- Task prompt: Give again, word for word, every line in the entries below from the line with "(** X8: [put(k, v)]" up to and including the line with "apply entry_eq; [done|].", and no other line.

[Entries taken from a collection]
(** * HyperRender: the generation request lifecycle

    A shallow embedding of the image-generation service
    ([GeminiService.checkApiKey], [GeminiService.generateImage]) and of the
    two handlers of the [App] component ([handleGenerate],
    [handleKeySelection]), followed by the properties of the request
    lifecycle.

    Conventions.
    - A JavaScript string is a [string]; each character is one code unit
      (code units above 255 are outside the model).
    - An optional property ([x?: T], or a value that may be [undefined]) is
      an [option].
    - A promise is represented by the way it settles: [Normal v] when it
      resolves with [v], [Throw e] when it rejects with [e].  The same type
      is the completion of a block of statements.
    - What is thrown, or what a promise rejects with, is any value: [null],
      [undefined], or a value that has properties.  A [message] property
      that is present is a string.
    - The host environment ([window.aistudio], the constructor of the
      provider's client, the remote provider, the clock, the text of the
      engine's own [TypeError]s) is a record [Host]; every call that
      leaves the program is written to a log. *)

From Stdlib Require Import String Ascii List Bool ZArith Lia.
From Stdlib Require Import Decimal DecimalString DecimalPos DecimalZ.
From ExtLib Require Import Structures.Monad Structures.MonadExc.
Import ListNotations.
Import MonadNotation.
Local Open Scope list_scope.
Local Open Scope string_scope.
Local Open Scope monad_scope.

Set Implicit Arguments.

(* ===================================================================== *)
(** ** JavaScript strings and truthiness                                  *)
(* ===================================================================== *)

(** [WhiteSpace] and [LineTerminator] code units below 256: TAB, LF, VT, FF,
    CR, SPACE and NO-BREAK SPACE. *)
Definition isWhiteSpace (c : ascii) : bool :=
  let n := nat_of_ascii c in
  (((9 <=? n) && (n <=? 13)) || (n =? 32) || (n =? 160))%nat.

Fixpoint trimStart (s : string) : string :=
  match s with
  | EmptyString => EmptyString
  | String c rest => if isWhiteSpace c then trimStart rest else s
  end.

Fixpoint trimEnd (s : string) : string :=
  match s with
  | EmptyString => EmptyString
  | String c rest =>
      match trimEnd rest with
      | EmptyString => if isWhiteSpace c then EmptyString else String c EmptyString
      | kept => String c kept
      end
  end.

==

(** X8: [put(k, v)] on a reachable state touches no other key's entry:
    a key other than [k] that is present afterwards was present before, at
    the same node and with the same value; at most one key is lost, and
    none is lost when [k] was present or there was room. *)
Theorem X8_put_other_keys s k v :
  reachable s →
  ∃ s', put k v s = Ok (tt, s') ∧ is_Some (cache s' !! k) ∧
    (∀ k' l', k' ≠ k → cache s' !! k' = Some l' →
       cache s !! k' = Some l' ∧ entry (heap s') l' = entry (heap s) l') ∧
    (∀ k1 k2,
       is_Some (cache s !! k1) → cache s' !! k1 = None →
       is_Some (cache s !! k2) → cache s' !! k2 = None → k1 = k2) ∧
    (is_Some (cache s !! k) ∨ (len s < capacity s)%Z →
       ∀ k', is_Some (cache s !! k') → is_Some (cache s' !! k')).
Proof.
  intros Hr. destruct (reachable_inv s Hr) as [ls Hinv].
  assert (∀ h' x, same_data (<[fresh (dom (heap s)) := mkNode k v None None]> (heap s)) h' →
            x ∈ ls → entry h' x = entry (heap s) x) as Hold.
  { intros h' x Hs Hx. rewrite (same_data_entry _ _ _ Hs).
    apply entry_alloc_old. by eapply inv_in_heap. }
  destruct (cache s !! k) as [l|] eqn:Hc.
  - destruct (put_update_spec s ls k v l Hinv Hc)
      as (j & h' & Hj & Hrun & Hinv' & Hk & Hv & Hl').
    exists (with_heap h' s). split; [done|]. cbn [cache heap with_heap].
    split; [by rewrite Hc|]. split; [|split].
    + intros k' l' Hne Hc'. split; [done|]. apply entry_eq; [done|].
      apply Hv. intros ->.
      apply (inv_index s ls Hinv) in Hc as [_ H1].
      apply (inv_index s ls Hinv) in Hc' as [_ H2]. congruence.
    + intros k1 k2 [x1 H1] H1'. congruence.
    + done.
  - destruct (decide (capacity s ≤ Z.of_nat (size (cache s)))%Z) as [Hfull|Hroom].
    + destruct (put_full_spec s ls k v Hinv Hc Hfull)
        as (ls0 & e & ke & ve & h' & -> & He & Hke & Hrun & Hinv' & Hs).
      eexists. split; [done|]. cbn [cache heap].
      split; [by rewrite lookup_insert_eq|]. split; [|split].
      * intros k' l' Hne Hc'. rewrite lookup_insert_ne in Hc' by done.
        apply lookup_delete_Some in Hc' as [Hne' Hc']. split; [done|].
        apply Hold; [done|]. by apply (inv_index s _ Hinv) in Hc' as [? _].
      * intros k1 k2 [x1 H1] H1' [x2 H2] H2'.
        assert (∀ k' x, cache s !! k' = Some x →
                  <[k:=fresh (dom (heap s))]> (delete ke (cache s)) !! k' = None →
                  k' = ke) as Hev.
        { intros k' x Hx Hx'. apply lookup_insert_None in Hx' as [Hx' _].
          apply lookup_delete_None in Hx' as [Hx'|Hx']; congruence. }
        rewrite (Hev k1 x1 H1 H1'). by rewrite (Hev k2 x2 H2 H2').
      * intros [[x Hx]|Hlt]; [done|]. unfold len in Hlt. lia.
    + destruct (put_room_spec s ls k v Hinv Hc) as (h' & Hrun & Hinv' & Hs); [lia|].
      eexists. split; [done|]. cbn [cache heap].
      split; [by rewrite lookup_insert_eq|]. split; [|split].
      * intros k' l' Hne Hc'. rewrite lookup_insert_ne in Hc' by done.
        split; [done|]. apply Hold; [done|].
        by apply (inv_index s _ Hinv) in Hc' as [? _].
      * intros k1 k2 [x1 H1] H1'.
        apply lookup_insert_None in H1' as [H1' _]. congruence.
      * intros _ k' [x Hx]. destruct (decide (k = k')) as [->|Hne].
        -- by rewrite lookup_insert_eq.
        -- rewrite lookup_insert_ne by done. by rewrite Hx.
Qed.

- Worked solution:
(** X8: [put(k, v)] on a reachable state touches no other key's entry:
    a key other than [k] that is present afterwards was present before, at
    the same node and with the same value; at most one key is lost, and
    none is lost when [k] was present or there was room. *)
Theorem X8_put_other_keys s k v :
  reachable s →
  ∃ s', put k v s = Ok (tt, s') ∧ is_Some (cache s' !! k) ∧
    (∀ k' l', k' ≠ k → cache s' !! k' = Some l' →
       cache s !! k' = Some l' ∧ entry (heap s') l' = entry (heap s) l') ∧
    (∀ k1 k2,
       is_Some (cache s !! k1) → cache s' !! k1 = None →
       is_Some (cache s !! k2) → cache s' !! k2 = None → k1 = k2) ∧
    (is_Some (cache s !! k) ∨ (len s < capacity s)%Z →
       ∀ k', is_Some (cache s !! k') → is_Some (cache s' !! k')).
Proof.
  intros Hr. destruct (reachable_inv s Hr) as [ls Hinv].
  assert (∀ h' x, same_data (<[fresh (dom (heap s)) := mkNode k v None None]> (heap s)) h' →
            x ∈ ls → entry h' x = entry (heap s) x) as Hold.
  { intros h' x Hs Hx. rewrite (same_data_entry _ _ _ Hs).
    apply entry_alloc_old. by eapply inv_in_heap. }
  destruct (cache s !! k) as [l|] eqn:Hc.
  - destruct (put_update_spec s ls k v l Hinv Hc)
      as (j & h' & Hj & Hrun & Hinv' & Hk & Hv & Hl').
    exists (with_heap h' s). split; [done|]. cbn [cache heap with_heap].
    split; [by rewrite Hc|]. split; [|split].
    + intros k' l' Hne Hc'. split; [done|]. apply entry_eq; [done|].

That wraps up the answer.